__Try it__.
Take the lines from the beginning of the data below through the line holding "(* ===== verification/Inode.v ===== *)" and return exactly those.

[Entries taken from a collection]
"""

Lemma alloc_ok an : anode_wf an -> alloc_spec an (pfs_anode_alloc allocfunc an).
Proof.
  induction 1 as [id sh nall nfree next bmp Hid Hsh Hnx Hlen Hnf
    |id sh nall nfree next bmp cs csh Hid Hsh Hcsh Hne Hlen Hwf IH Hshape Hnf].
  - cbn [pfs_anode_alloc]. rewrite (proj2 (Z.leb_le 0 next)), (proj2 (Z.ltb_lt next nall)) by lia. cbn [andb].
    pose proof (leaf_scan_spec id sh nall nfree next bmp (Z.to_nat nall) 0) as Hscan.
    assert (Z.of_nat ((Z.to_nat next + 0) mod Z.to_nat nall) = next) as Hidx.
    { rewrite Nat.mod_small; lia. }
    rewrite Hidx in Hscan.
    apply Hscan; [by constructor|lia|lia|lia].
  - pose proof (max_child_spec cs 0 0 None) as Hmax.
    change (pfs_anode_alloc allocfunc (ANode id sh nall nfree next bmp cs)) with
      (match cs with
       | [] => PFS_ASSERT ((0 <=? next) && (next <? nall)) ;;
               leaf_scan allocfunc (Z.to_nat nall) (ANode id sh nall nfree next bmp cs) next next
       | _ => match max_child cs 0 0 None with
              | None => Some (ANode id sh nall nfree next bmp cs, 0, - ENOSPC)
              | Some maxindx => child_scan (length cs) (ANode id sh nall nfree next bmp cs)
                                  (map (pfs_anode_alloc allocfunc) cs) maxindx maxindx
              end
       end).
    destruct cs as [|c0 cs0] eqn:Ecs; [done|]. rewrite <- Ecs in *.
    destruct (max_child cs 0 0 None) as [i|].
    + destruct Hmax as [|(c & Hc & _ & _)]; [done|]. rewrite Nat.sub_0_r in Hc.
      apply lookup_lt_Some in Hc.
      pose proof (child_scan_spec id sh nall nfree next bmp cs csh) as Hscan.
      rewrite <- (Nat.mod_small i (length cs)) at 1 by done. rewrite <- (Nat.add_0_r i) at 1.
      apply Hscan; try done; lia.
    + destruct Hmax as [_ Hmax]. eexists _, _, _. split; [done|]. right. split; [done|]. split; [done|].
      eapply node_exhausted; try done. intros j c Hc s Hs.
      pose proof (wf_free_pos _ _ (Hwf _ _ Hc) Hs). pose proof (Hmax _ _ Hc). lia.
Qed.
End AllocSpec.
(* ===== verification/Inode.v ===== *)
(** * The inode in memory and its transactions

    Model of the file part of pfs_inode.cc: the inode a mount keeps in memory
    for a file, the physical inode and the block tags it is loaded from, and
    the transactions that change both.  One thread works on one file; the
    other threads of the mount are at rest, so that a wait for another thread
    never ends ([None]) and a transaction is the difference between the
    physical metadata at its begin and now. *)

From S2P Require Import Prelude Blkio Blktable Alloc Object.

Open Scope pfs_scope.

(** ** Versions and features *)
Definition PFS_FEATURE_NONE : Z := 0.
Definition PFS_FEATURE_BLKHOLE : Z := Z.shiftl 1 0.
Definition PFS_FEATURE_EXTNAME : Z := Z.shiftl 1 1.
Definition PFS_FEATURE_PVTID : Z := Z.shiftl 1 2.
Definition pfs_feature_table : list Z :=
  [PFS_FEATURE_NONE; PFS_FEATURE_BLKHOLE; Z.lor PFS_FEATURE_BLKHOLE PFS_FEATURE_EXTNAME;
   Z.lor (Z.lor PFS_FEATURE_BLKHOLE PFS_FEATURE_EXTNAME) PFS_FEATURE_PVTID].
Definition pfs_current_version : Z := 2.

(** What a mount fixes: the geometry, the version it runs with, whether it is
    writable, whether read transactions poll the log, the clock, the number
    of the thread and the option [file_shrink_size]. *)
Record pfs_mount := MkMnt {
  mnt_geo : pfs_geometry; mnt_run_version : Z; pfs_writable : bool; pfs_mount_needsync : bool; mnt_time : Z; mnt_self : Z; file_shrink_size : Z }.

Definition pfs_version_has_features (mnt : pfs_mount) (features : Z) : option bool :=
  let rv := mnt_run_version mnt in
  PFS_ASSERT (rv <=? pfs_current_version) ;;
  let* f := pfs_feature_table !! Z.to_nat rv in
  Some (Z.land f features =? features).

(** ** Block numbers and block tags *)
Definition PFS_NBT_PERCHUNK : Z := 2560.
Definition btno_shift : Z := 12.
Definition blkno2btno (blkno : Z) : Z := Z.shiftl (blkno / PFS_NBT_PERCHUNK) btno_shift + blkno mod PFS_NBT_PERCHUNK.
Definition btno2blkno (btno : Z) : Z :=
  let ckno := Z.shiftr btno btno_shift in
  let btid := btno - Z.shiftl ckno btno_shift in
  ckno * PFS_NBT_PERCHUNK + btid.
Lemma fini_head k mo i d x name xs M an (Q : unit -> dstate C -> Prop) :
  de_ok (MkSet M an sh) -> sentinel M -> 0 < k -> M !! k = Some mo -> mo_used mo = 1 ->
  mo_data mo = DDirentry (mkde (piece name) i d x) -> ext_chain M k x (forward name) xs -> d <> INVALID_INO ->
  (xs = [] \/ extname) ->
  (forall M' an', de_ok (MkSet M' an' sh) -> rechained (k :: xs) [k] M M' ->
     M' !! k = Some (set_mo_data (DDirentry (mkde no_name INVALID_INO INVALID_INO INVALID_EXTDENO)) mo) -> Q tt (st M' an')) ->
  runs (pfs_direntry_fini mnt k) (st M an) Q.
Proof.
  intros Hos Hsen Hk Hm Hu Hd Hc Hne Hf HQ. unfold pfs_direntry_fini, direntry_fini. dstep.
  eapply (setname_ok k mo); try done; [destruct Hf; [by left|by right]|]. split; [|done].
  intros M1 an1 x' xs' Hos1 Hm1 Hc1 Hrc. apply ext_null in Hc1 as [-> ->]. dstep. dstep; [done|].
  dstep. eapply runs_get_dir; [done..|]. dstep. eapply runs_lift; [done|]. dstep. dstep; [done|]. dstep. dstep; [done|].
  eapply runs_upd_de; [done..|]. eapply HQ.
  - by eapply de_ok_set.
  - by eapply rechained_to.
  - apply lookup_insert_eq.
Qed.
End SetName.
(** [dn]: the entry of a linked node; [xs]: its extension entries. *)
Record rep {C} (s : dstate C) (t : tree) (dn : Z -> Z) (xs : Z -> list Z) : Prop := {
  r_de : de_ok (ds_de s);
  r_in : in_ok (ds_in s);
  r_root : exists mo nm, os_objs (ds_de s) !! 0 = Some mo /\ mo_used mo = 1 /\ mo_data mo = DDirentry (mkde nm 0 INVALID_INO 0);
  r_node : forall i nd, t !! i = Some nd -> exists mo, os_objs (ds_in s) !! i = Some mo /\ in_rep dn i nd mo;
  r_live : forall i mo, os_objs (ds_in s) !! i = Some mo -> mo_used mo = 1 -> is_Some (t !! i);
  r_name : forall i nd d name, t !! i = Some nd -> n_link nd = Some (d, name) ->
    i <> 0 /\ 0 <= d /\ 0 < dn i /\ named (os_objs (ds_de s)) (dn i) i d name (xs i);
  r_owned : forall k mo, os_objs (ds_de s) !! k = Some mo -> mo_used mo = 1 ->
    k = 0 \/ exists i nd, t !! i = Some nd /\ is_Some (n_link nd) /\ (k = dn i \/ k ∈ xs i);
  r_seg : forall d nd, t !! d = Some nd -> seg (os_objs (ds_de s)) 0 (dn <$> n_ents nd) 0;
  r_nodup : forall d nd, t !! d = Some nd -> NoDup (n_ents nd);
  r_ents : forall d nd i, t !! d = Some nd -> i ∈ n_ents nd -> exists ni, t !! i = Some ni /\ is_Some (n_link ni);
  r_once : forall d d' nd nd' i, t !! d = Some nd -> t !! d' = Some nd' -> i ∈ n_ents nd -> i ∈ n_ents nd' -> d = d';
  r_loose : forall i nd, t !! i = Some nd -> is_Some (n_link nd) -> (forall d nd', t !! d = Some nd' -> i ∉ n_ents nd') ->
    lnk (os_objs (ds_de s)) (dn i) 0 0 }.

(** The node is in no list. *)
Abbreviation loose t i := (forall d nd, (t : tree) !! d = Some nd -> i ∉ n_ents nd).

Section Rep.
Context {C : Type}.
Implicit Types s : dstate C.

(** ** Entries belong to one node *)
Section Facts.
Context (s : dstate C) (t : tree) (dn : Z -> Z) (xs : Z -> list Z).
Hypothesis Hr : rep s t dn xs.
Let M := os_objs (ds_de s).

Definition linked (i : Z) : Prop := exists nd, t !! i = Some nd /\ is_Some (n_link nd).

Lemma linked_named i : linked i -> exists d name, 0 <= d /\ i <> 0 /\ 0 < dn i /\ named M (dn i) i d name (xs i).
Proof.
  intros (nd & Hi & [[d name] Hl]). destruct (r_name _ _ _ _ Hr i nd d name Hi Hl) as (? & ? & ? & ?). by exists d, name.
Qed.
Lemma dn_inj i j : linked i -> linked j -> dn i = dn j -> i = j.
Proof.
  intros Hi Hj Heq. destruct (linked_named i Hi) as (d & nm & _ & _ & _ & mo & x & Hm & _ & Hd & _).
  destruct (linked_named j Hj) as (d' & nm' & _ & _ & _ & mo' & x' & Hm' & _ & Hd' & _).
  rewrite Heq, Hm' in Hm. injection Hm as ->. rewrite Hd in Hd'. by injection Hd' as _ ? _ _.
Qed.
Lemma dn_not_ext i j : linked i -> linked j -> dn i ∉ xs j.
Proof.
  intros Hi Hj. destruct (linked_named i Hi) as (d & nm & Hd0 & _ & _ & mo & x & Hm & _ & Hd & _).
  destruct (linked_named j Hj) as (d' & nm' & _ & _ & _ & mo' & x' & _ & _ & _ & Hc').
  eapply ext_other; [done|done|done|]. unfold INVALID_INO. lia.
Qed.
Lemma ext_disjoint i j k : linked i -> linked j -> k ∈ xs i -> k ∈ xs j -> i = j.
Proof.
  intros Hi Hj Hki Hkj. apply dn_inj; [done..|].
  destruct (linked_named i Hi) as (d & nm & _ & _ & _ & mo & x & _ & _ & _ & Hc).
  destruct (linked_named j Hj) as (d' & nm' & _ & _ & _ & mo' & x' & _ & _ & _ & Hc').
  destruct (ext_mem _ _ _ _ _ _ Hc Hki) as (_ & m1 & n1 & y1 & Hm1 & _ & _ & _ & Hd1).
  destruct (ext_mem _ _ _ _ _ _ Hc' Hkj) as (_ & m2 & n2 & y2 & Hm2 & _ & _ & _ & Hd2).
  rewrite Hm1 in Hm2. injection Hm2 as <-. rewrite Hd1 in Hd2. by injection Hd2 as _ ? _.
Qed.
Lemma ents_linked d nd i : t !! d = Some nd -> i ∈ n_ents nd -> linked i.
Proof. intros. by eapply (r_ents _ _ _ _ Hr). Qed.
Lemma denos_nodup d nd : t !! d = Some nd -> NoDup (dn <$> n_ents nd).
Proof.
  intros Hd. pose proof (r_nodup _ _ _ _ Hr d nd Hd) as Hn.
  assert (Hl : forall i, i ∈ n_ents nd -> linked i) by (intros; by eapply ents_linked).
  induction Hn as [|i l Hi Hn IH]; [constructor|]. simpl. apply NoDup_cons. split.
  - intros (j & Heq & Hj)%list_elem_of_fmap. apply Hi. assert (i = j) as ->; [|done]. apply dn_inj; [apply Hl; left|apply Hl; by right|done].
  - apply IH. intros; apply Hl; by right.
Qed.
Lemma denos_pos d nd : t !! d = Some nd -> 0 ∉ (dn <$> n_ents nd).
Proof.
  intros Hd (i & Heq & Hi)%list_elem_of_fmap. destruct (linked_named i) as (? & ? & _ & _ & ? & _); [by eapply ents_linked|]. lia.
Qed.
Lemma denos_mem d nd i : t !! d = Some nd -> linked i -> dn i ∈ (dn <$> n_ents nd) <-> i ∈ n_ents nd.
Proof.
  intros Hd Hi. rewrite list_elem_of_fmap. split; [|by eauto]. intros (j & Heq & Hj).
  assert (i = j) as ->; [|done]. apply dn_inj; [done|by eapply ents_linked|done].
Qed.
Lemma sentinel_root : sentinel M.
Proof. destruct (r_root _ _ _ _ Hr) as (mo & nm & ? & ? & _). by exists mo. Qed.
Lemma node_inode i nd : t !! i = Some nd ->
  exists mo ino rest, os_objs (ds_in s) !! i = Some mo /\ in_rep dn i nd mo /\ mo_data mo = DInode ino rest /\
    mo_type mo = MT_INODE /\ mo_number mo = i /\ in_type ino = n_type nd /\ in_size ino = n_size nd /\ in_btime ino = n_btime nd /\
    in_deno ino = (if i =? 0 then 0 else match n_link nd with Some _ => dn i | None => INVALID_DENO end) /\
    in_nlink ino = (if i =? 0 then 1 else match n_link nd with Some _ => 1 | None => 0 end).
Proof.
  intros Hi. destruct (r_node _ _ _ _ Hr i nd Hi) as (mo & Hm & Hir). pose proof (os_obj _ _ _ _ _ (r_in _ _ _ _ Hr) Hm) as Hok.
  destruct (ir_data _ _ _ _ Hir) as (ino & rest & Hd & ?). exists mo, ino, rest.
  split_and!; try done; try apply Hok; naive_solver.
Qed.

"""

__Answer space__.
Lemma alloc_ok an : anode_wf an -> alloc_spec an (pfs_anode_alloc allocfunc an).
Proof.
  induction 1 as [id sh nall nfree next bmp Hid Hsh Hnx Hlen Hnf
    |id sh nall nfree next bmp cs csh Hid Hsh Hcsh Hne Hlen Hwf IH Hshape Hnf].
  - cbn [pfs_anode_alloc]. rewrite (proj2 (Z.leb_le 0 next)), (proj2 (Z.ltb_lt next nall)) by lia. cbn [andb].
    pose proof (leaf_scan_spec id sh nall nfree next bmp (Z.to_nat nall) 0) as Hscan.
    assert (Z.of_nat ((Z.to_nat next + 0) mod Z.to_nat nall) = next) as Hidx.
    { rewrite Nat.mod_small; lia. }
    rewrite Hidx in Hscan.
    apply Hscan; [by constructor|lia|lia|lia].
  - pose proof (max_child_spec cs 0 0 None) as Hmax.
    change (pfs_anode_alloc allocfunc (ANode id sh nall nfree next bmp cs)) with
      (match cs with
       | [] => PFS_ASSERT ((0 <=? next) && (next <? nall)) ;;
               leaf_scan allocfunc (Z.to_nat nall) (ANode id sh nall nfree next bmp cs) next next
       | _ => match max_child cs 0 0 None with
              | None => Some (ANode id sh nall nfree next bmp cs, 0, - ENOSPC)
              | Some maxindx => child_scan (length cs) (ANode id sh nall nfree next bmp cs)
                                  (map (pfs_anode_alloc allocfunc) cs) maxindx maxindx
              end
       end).
    destruct cs as [|c0 cs0] eqn:Ecs; [done|]. rewrite <- Ecs in *.
    destruct (max_child cs 0 0 None) as [i|].
    + destruct Hmax as [|(c & Hc & _ & _)]; [done|]. rewrite Nat.sub_0_r in Hc.
      apply lookup_lt_Some in Hc.
      pose proof (child_scan_spec id sh nall nfree next bmp cs csh) as Hscan.
      rewrite <- (Nat.mod_small i (length cs)) at 1 by done. rewrite <- (Nat.add_0_r i) at 1.
      apply Hscan; try done; lia.
    + destruct Hmax as [_ Hmax]. eexists _, _, _. split; [done|]. right. split; [done|]. split; [done|].
      eapply node_exhausted; try done. intros j c Hc s Hs.
      pose proof (wf_free_pos _ _ (Hwf _ _ Hc) Hs). pose proof (Hmax _ _ Hc). lia.
Qed.
End AllocSpec.
(* ===== verification/Inode.v ===== *)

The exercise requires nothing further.